Top of Supplied records

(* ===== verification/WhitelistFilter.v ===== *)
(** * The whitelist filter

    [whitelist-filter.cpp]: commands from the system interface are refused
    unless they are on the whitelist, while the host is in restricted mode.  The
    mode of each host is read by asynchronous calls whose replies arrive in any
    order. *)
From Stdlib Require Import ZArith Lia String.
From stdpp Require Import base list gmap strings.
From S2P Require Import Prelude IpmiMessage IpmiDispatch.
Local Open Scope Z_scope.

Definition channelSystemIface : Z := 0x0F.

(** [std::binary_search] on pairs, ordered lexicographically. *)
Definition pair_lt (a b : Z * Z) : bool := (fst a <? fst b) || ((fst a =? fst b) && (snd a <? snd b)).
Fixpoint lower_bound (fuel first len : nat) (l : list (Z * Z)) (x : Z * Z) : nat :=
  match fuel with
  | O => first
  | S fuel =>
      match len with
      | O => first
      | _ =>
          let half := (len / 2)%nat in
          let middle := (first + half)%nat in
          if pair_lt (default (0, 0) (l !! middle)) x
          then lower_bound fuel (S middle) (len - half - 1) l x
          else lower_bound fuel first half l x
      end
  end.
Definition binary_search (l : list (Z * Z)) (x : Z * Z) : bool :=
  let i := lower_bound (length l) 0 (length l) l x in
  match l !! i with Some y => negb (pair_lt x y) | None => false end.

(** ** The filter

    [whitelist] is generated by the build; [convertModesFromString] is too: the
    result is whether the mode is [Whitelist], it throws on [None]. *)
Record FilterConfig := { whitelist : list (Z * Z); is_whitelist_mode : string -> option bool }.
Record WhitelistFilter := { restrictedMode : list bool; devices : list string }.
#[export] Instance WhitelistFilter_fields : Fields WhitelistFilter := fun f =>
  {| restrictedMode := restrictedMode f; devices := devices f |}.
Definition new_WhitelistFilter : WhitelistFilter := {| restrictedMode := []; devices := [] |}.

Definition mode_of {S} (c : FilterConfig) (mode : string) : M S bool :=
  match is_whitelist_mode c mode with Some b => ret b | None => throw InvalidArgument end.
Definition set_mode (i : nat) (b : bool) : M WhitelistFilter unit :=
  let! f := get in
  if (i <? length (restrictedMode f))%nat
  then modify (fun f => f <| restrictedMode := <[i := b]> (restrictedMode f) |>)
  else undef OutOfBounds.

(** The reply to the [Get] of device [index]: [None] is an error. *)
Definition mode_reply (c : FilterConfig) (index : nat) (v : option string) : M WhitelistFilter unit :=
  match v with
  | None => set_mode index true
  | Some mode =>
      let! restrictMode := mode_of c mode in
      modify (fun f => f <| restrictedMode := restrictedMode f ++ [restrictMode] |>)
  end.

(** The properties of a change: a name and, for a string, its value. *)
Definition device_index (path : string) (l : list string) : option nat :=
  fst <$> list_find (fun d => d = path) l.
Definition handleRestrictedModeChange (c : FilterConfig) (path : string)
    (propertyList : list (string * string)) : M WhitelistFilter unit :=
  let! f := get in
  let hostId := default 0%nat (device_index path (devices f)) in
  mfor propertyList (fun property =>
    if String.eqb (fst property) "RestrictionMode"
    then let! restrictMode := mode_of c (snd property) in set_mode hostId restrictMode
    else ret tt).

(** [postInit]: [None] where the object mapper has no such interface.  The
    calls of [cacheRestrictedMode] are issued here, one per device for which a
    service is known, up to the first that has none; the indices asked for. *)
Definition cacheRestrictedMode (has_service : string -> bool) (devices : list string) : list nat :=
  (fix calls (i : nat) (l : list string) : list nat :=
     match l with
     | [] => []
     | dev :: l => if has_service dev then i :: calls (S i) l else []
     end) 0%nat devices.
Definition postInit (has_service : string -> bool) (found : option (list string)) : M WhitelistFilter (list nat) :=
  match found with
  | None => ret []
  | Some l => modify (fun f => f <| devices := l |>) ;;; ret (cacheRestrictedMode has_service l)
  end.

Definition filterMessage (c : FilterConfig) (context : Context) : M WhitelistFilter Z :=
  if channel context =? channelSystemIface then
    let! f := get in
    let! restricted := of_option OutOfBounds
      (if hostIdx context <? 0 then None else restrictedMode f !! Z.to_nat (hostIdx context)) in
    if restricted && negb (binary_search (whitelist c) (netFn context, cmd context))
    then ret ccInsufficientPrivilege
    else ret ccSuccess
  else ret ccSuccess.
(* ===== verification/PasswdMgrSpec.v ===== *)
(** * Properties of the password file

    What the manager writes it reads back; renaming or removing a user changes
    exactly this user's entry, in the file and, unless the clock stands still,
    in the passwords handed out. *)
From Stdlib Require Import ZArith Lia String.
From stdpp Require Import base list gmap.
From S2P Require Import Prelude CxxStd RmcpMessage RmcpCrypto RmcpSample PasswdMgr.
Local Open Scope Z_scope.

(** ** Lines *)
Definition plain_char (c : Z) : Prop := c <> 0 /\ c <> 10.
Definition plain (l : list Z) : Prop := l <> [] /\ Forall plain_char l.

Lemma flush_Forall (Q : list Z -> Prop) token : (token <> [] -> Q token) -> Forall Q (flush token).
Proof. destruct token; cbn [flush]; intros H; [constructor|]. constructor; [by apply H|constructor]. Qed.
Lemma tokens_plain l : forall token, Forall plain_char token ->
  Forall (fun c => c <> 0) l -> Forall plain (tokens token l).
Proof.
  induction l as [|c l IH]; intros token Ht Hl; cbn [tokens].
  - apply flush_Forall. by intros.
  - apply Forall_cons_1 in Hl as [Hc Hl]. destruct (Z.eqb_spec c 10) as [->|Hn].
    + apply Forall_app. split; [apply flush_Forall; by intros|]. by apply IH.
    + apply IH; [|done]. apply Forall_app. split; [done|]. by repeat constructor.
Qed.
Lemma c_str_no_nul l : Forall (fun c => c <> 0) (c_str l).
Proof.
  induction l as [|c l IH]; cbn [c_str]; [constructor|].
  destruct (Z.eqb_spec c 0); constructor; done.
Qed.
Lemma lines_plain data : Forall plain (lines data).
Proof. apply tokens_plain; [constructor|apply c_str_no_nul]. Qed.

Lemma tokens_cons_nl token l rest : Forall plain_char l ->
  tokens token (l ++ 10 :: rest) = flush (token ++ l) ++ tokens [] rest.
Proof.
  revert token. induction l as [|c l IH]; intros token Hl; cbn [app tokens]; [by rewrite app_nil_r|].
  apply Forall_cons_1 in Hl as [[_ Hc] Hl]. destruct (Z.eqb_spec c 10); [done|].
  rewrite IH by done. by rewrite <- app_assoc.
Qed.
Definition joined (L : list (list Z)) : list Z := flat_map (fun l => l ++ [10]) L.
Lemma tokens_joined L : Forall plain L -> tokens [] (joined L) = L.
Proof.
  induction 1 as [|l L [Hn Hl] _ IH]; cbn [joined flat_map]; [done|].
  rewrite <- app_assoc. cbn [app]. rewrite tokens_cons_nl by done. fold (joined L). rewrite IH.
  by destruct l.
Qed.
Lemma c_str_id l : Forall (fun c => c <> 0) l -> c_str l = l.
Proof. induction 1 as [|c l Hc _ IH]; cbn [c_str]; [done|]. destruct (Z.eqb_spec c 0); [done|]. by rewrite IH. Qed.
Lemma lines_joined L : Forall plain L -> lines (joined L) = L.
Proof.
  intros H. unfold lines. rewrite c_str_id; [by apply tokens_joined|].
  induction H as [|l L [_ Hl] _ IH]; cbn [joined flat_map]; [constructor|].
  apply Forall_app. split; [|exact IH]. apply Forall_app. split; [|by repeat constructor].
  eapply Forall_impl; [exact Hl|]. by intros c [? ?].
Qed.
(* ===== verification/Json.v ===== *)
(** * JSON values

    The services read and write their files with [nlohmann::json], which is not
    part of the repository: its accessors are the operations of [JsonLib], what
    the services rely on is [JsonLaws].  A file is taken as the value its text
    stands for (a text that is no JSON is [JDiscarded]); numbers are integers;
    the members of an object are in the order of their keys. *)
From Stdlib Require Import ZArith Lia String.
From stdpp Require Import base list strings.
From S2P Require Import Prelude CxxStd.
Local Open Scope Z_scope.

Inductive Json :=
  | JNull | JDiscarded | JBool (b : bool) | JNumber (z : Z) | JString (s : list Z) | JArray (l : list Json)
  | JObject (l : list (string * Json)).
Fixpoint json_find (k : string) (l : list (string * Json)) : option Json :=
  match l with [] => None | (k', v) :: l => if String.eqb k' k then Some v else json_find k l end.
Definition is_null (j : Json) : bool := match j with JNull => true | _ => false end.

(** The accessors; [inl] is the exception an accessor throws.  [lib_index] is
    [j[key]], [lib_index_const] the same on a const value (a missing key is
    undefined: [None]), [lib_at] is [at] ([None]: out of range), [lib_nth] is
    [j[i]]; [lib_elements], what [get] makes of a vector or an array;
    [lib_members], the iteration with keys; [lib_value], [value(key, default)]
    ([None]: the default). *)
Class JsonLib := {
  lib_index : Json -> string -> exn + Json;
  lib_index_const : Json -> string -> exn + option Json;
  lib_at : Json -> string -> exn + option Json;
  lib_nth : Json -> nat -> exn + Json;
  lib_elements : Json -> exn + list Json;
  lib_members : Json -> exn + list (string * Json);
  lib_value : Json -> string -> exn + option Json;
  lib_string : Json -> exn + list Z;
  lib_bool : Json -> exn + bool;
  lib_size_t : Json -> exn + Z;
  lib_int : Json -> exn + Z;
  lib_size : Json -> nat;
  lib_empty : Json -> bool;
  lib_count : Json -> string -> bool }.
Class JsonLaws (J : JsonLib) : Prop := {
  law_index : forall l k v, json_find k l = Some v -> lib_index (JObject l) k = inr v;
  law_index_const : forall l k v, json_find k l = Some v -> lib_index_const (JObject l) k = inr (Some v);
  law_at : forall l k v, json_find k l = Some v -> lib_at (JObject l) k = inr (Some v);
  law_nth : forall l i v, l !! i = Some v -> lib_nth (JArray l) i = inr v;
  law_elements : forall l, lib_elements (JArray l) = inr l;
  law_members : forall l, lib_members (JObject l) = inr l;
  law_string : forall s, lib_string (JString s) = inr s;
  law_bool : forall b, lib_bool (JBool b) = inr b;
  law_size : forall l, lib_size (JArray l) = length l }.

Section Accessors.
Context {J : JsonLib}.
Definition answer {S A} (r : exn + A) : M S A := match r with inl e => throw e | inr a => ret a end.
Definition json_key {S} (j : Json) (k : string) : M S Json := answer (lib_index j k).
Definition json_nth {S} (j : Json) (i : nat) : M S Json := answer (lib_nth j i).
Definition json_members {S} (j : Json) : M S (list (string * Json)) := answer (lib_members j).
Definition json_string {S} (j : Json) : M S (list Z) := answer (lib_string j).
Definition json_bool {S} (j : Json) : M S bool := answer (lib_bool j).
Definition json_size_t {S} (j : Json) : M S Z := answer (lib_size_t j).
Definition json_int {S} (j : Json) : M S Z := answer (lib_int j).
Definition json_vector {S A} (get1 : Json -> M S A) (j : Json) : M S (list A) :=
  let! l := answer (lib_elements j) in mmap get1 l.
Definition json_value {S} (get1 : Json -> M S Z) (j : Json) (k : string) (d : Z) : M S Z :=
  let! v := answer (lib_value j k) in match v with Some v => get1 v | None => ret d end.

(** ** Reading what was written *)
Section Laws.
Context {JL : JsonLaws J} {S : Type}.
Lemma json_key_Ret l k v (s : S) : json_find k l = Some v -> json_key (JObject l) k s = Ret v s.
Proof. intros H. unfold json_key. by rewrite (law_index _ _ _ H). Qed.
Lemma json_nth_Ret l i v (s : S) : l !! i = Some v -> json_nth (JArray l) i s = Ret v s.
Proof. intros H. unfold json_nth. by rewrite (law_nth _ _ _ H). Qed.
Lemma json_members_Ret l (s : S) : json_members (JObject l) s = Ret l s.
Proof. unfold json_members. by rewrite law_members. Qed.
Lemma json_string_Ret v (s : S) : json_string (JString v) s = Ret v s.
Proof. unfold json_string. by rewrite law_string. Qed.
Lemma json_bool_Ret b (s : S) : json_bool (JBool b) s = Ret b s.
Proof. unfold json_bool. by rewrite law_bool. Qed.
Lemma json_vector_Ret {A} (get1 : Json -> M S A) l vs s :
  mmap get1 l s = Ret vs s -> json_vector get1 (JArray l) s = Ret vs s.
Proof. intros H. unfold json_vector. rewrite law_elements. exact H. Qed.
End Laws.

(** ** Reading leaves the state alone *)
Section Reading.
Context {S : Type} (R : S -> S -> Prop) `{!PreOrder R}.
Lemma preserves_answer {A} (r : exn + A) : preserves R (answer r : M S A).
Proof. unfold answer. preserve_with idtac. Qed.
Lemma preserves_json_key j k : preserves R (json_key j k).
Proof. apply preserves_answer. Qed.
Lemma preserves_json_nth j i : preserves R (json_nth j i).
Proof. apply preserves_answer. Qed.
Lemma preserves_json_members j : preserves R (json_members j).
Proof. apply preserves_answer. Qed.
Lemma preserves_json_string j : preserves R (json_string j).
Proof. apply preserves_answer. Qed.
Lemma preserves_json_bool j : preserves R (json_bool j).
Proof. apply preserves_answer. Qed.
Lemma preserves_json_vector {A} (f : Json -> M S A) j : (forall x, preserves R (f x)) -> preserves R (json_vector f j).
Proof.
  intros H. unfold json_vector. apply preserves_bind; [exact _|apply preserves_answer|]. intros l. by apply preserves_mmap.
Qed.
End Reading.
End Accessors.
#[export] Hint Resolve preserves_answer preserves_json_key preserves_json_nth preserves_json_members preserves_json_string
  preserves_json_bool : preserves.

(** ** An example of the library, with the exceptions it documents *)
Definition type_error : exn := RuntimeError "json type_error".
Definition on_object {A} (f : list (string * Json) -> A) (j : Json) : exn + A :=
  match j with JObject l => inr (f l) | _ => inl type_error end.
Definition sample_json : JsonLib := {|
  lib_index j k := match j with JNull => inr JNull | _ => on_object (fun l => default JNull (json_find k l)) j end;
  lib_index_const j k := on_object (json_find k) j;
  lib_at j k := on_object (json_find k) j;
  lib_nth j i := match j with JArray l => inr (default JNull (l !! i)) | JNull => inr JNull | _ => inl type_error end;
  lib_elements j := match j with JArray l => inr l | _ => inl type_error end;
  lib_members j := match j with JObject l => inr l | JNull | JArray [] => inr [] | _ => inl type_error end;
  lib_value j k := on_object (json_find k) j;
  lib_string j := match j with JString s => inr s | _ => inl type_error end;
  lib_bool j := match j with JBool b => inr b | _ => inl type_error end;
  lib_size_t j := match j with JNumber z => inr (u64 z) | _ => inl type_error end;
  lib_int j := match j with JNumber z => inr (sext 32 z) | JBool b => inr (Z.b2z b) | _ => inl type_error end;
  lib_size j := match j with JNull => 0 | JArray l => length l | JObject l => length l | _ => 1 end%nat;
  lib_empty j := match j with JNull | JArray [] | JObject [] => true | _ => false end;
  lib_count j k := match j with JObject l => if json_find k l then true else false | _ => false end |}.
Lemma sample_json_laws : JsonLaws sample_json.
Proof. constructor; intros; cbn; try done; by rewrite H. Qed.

Bottom of Supplied records

* **Exercise goal**
From the line that has "Class JsonLaws (J" through the line that has "law_at : forall", copy every line exactly as it appears above, and leave out all others.

* **Answer**
Class JsonLaws (J : JsonLib) : Prop := {
  law_index : forall l k v, json_find k l = Some v -> lib_index (JObject l) k = inr v;
  law_index_const : forall l k v, json_find k l = Some v -> lib_index_const (JObject l) k = inr (Some v);
  law_at : forall l k v, json_find k l = Some v -> lib_at (JObject l) k = inr (Some v);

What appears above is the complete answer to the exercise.